Shaw's career path is a case in point.

He played for two coaches in two years at Florida -- Urban Meyer and Will Muschamp -- three coaches last year at USC -- Lane Kiffin, Ed Orgeron and Clay Helton -- and Sarkisian will become No. 6 in five seasons when the Trojans open at home against Fresno State on Aug. 30.

For Shaw, adjusting to a new head-coaching personality has become old hat, and he said the transition at Florida was similar to the most recent change at USC.

"Coach Muschamp came in, [and] he gained our respect instantly," Shaw said. "We knew he had the team's best interest at heart. He wanted to win; we wanted to win."

And Sarkisian?

"That first meeting [on] the day he was hired, he told us he didn't expect for us to trust him right away and that it's earned," Shaw said. "He said it was going to be a process that he'll work at."

So far, so good.

Despite not having played a game for Sarkisian, he was one of the crutches Shaw leaned on the most after the bowl game and before deciding to return to USC for his final year of eligibility.

"There was already some familiarity with us [because of recruiting], but after several talks, we've grown closer," Shaw said. "We sat in his office, and he looked me right in the eye as we discussed what would be the best decision for my future."

The same guidance was there for the five players who opted to enter the NFL draft -- Marqise Lee, Xavier Grimble, Marcus Martin, George Uko and Dion Bailey -- but Sarkisian said he wasn't caught off guard by any of their decisions.

"For those guys that have been here for three and four years, I knew I wasn't going to win them over in one 30- or 40-minute meeting," Sarkisian said. "I just let them know I would be there for them one way or another. For the guys that decided to leave, we're going to do everything we can to support them, too."

When Sarkisian started meeting with players individually, there were two points he wanted to cover right away.

"I think, first and foremost, they understand why I chose to come to USC," Sarkisian said. "And that's to be the best. I want to coach with the best coaches; I want to coach the best players.

"The second piece is I wanted to learn why they chose USC. A lot of times it's for the the same reason, to win championships."

Winning championships is all Sarkisian knew in his previous stints with the Trojans.

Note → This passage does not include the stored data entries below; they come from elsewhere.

Lemma Option_then_OkOr_witness :
  (StructV.Result_IsOk (StructV.Ok 1%Z) = true /\
   StructV.Option_OkOr (StructV.Result_Option (StructV.Ok 1%Z)) (to_any "gone")
     = StructV.Ok 1%Z) /\
  (StructV.Result_IsError (StructV.Error (T := Z) (to_any "first")) = true /\
   StructV.Option_OkOr
     (StructV.Result_Option (StructV.Error (T := Z) (to_any "first")))
     (to_any "gone")
   = StructV.Error (to_any "gone")).
Proof.
  exact (conj
           (conj eq_refl
              (proj1 (Option_then_OkOr (StructV.Ok 1%Z) (to_any "gone"))
                 eq_refl))
           (conj eq_refl
              (proj2 (Option_then_OkOr (StructV.Error (T := Z) (to_any "first"))
                        (to_any "gone")) eq_refl))).
Defined.

Lemma OkOr_then_Option_witness :
  (StructV.Option_IsSome (StructV.Some 1%Z) = true /\
   StructV.Result_Option (StructV.Option_OkOr (StructV.Some 1%Z) (to_any "gone"))
     = StructV.Some 1%Z) /\
  (StructV.Option_IsNone (StructV.mk_Option 7%Z true) = true /\
   StructV.Result_Option
     (StructV.Option_OkOr (StructV.mk_Option 7%Z true) (to_any "gone"))
   = StructV.None).
Proof.
  exact (conj
           (conj eq_refl
              (proj1 (OkOr_then_Option (StructV.Some 1%Z) (to_any "gone"))
                 eq_refl))
           (conj eq_refl
              (proj1 (proj2 (OkOr_then_Option (StructV.mk_Option 7%Z true)
                               (to_any "gone"))) eq_refl))).
Defined.

(** ** Further properties of the operations that take a callback *)

Section CallbacksMore.
Context {T : Type} `{GoType T} {W : Type}.

(** X13. [OkOrElse(f)]: on a present option it is [Ok(value)] and [f] is not
    run; on an absent one [f] is run once and what it returns is given to
    [Error], so that a nil error from [f] still gives a failure, with the
    description [<nil>]. *)
Theorem OkOrElse_contract (o : StructV.Option T) (f : M W error) :
  (StructV.Option_IsSome o = true ->
   StructV.Option_OkOrElse o f = ret (StructV.Ok (StructV.Option_Value o)) /\
   forall w, calls (StructV.Option_OkOrElse o (counted f)) w = 0) /\
  (StructV.Option_IsNone o = true ->
   (forall w, calls (StructV.Option_OkOrElse o (counted f)) w = 1) /\
   (forall w e w',
      f w = (Returned e, w') ->
      StructV.Option_OkOrElse o f w
        = (Returned (StructV.Option_OkOr o (to_any e)), w') /\
      StructV.Result_IsError (StructV.Option_OkOr o (to_any e)) = true) /\
   (forall w w',
      f w = (Returned nil_error, w') ->
      StructV.Option_OkOrElse o f w
        = (Returned (StructV.mk_Result zero (an_error (errors_New "<nil>"))),
           w'))).
Proof.
  destruct o as [v [|]]; split; intros Hst; try discriminate Hst.
  - split; [|split].
    + intros w. unfold StructV.Option_OkOrElse; cbn.
      unfold calls, counted, bind; cbn. now destruct (f w) as [[e|q] w'].
    + intros w e w' Hf. split.
      * unfold StructV.Option_OkOrElse, bind; cbn. now rewrite Hf.
      * unfold StructV.Option_OkOr; cbn. apply Error_IsError.
    + intros w w' Hf. unfold StructV.Option_OkOrElse, bind; cbn.
      now rewrite Hf.
  - split; reflexivity.
Qed.

(** X14. [Option.Inspect(f)]: on a present option it is one run of [f] on
    the held value, on an absent one nothing is run; whenever it returns, it
    returns the option it was called on. *)
Theorem Option_Inspect_contract (o : StructV.Option T) (f : T -> M W unit) :
  (StructV.Option_IsSome o = true ->
   (forall w, StructV.Option_Inspect o f w
              = (f (StructV.Option_Value o) ;; ret o) w) /\
   (forall w, calls (StructV.Option_Inspect o (fun x => counted (f x))) w = 1)) /\
  (StructV.Option_IsNone o = true ->
   StructV.Option_Inspect o f = ret o /\
   (forall w, calls (StructV.Option_Inspect o (fun x => counted (f x))) w = 0)) /\
  (forall w o1 w1,
     StructV.Option_Inspect o f w = (Returned o1, w1) -> o1 = o).
Proof.
  split; [|split].
  - destruct o as [v [|]]; intros Hst; try discriminate Hst.
    split; [reflexivity|]. intros w. apply calls_counted_then.
  - destruct o as [v [|]]; intros Hst; try discriminate Hst.
    split; reflexivity.
  - intros w o1 w1. unfold StructV.Option_Inspect, bind, ret.
    destruct (if StructV.Option_IsSome o then _ else _) as [[u|q] w'];
      intros E; inversion E; reflexivity.
Qed.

After he was elevated from offensive assistant to quarterbacks coach under Pete Carroll in 2002, USC earned at least a share of the conference title each season Sarkisian was on staff. He took a foray into the NFL as quarterbacks coach of Oakland Raiders in 2004, but aside from that, he was there for six of the seven BCS bowl berths during Carroll's tenure.

His last season on staff before taking over at Washington in 2009 also happens to be the last time USC won a conference title.

Despite being home in Southern California and his familiarity with USC, "settled" isn't the term Sarkisian would use to describe his current situation, and he doesn't expect that to change for some time.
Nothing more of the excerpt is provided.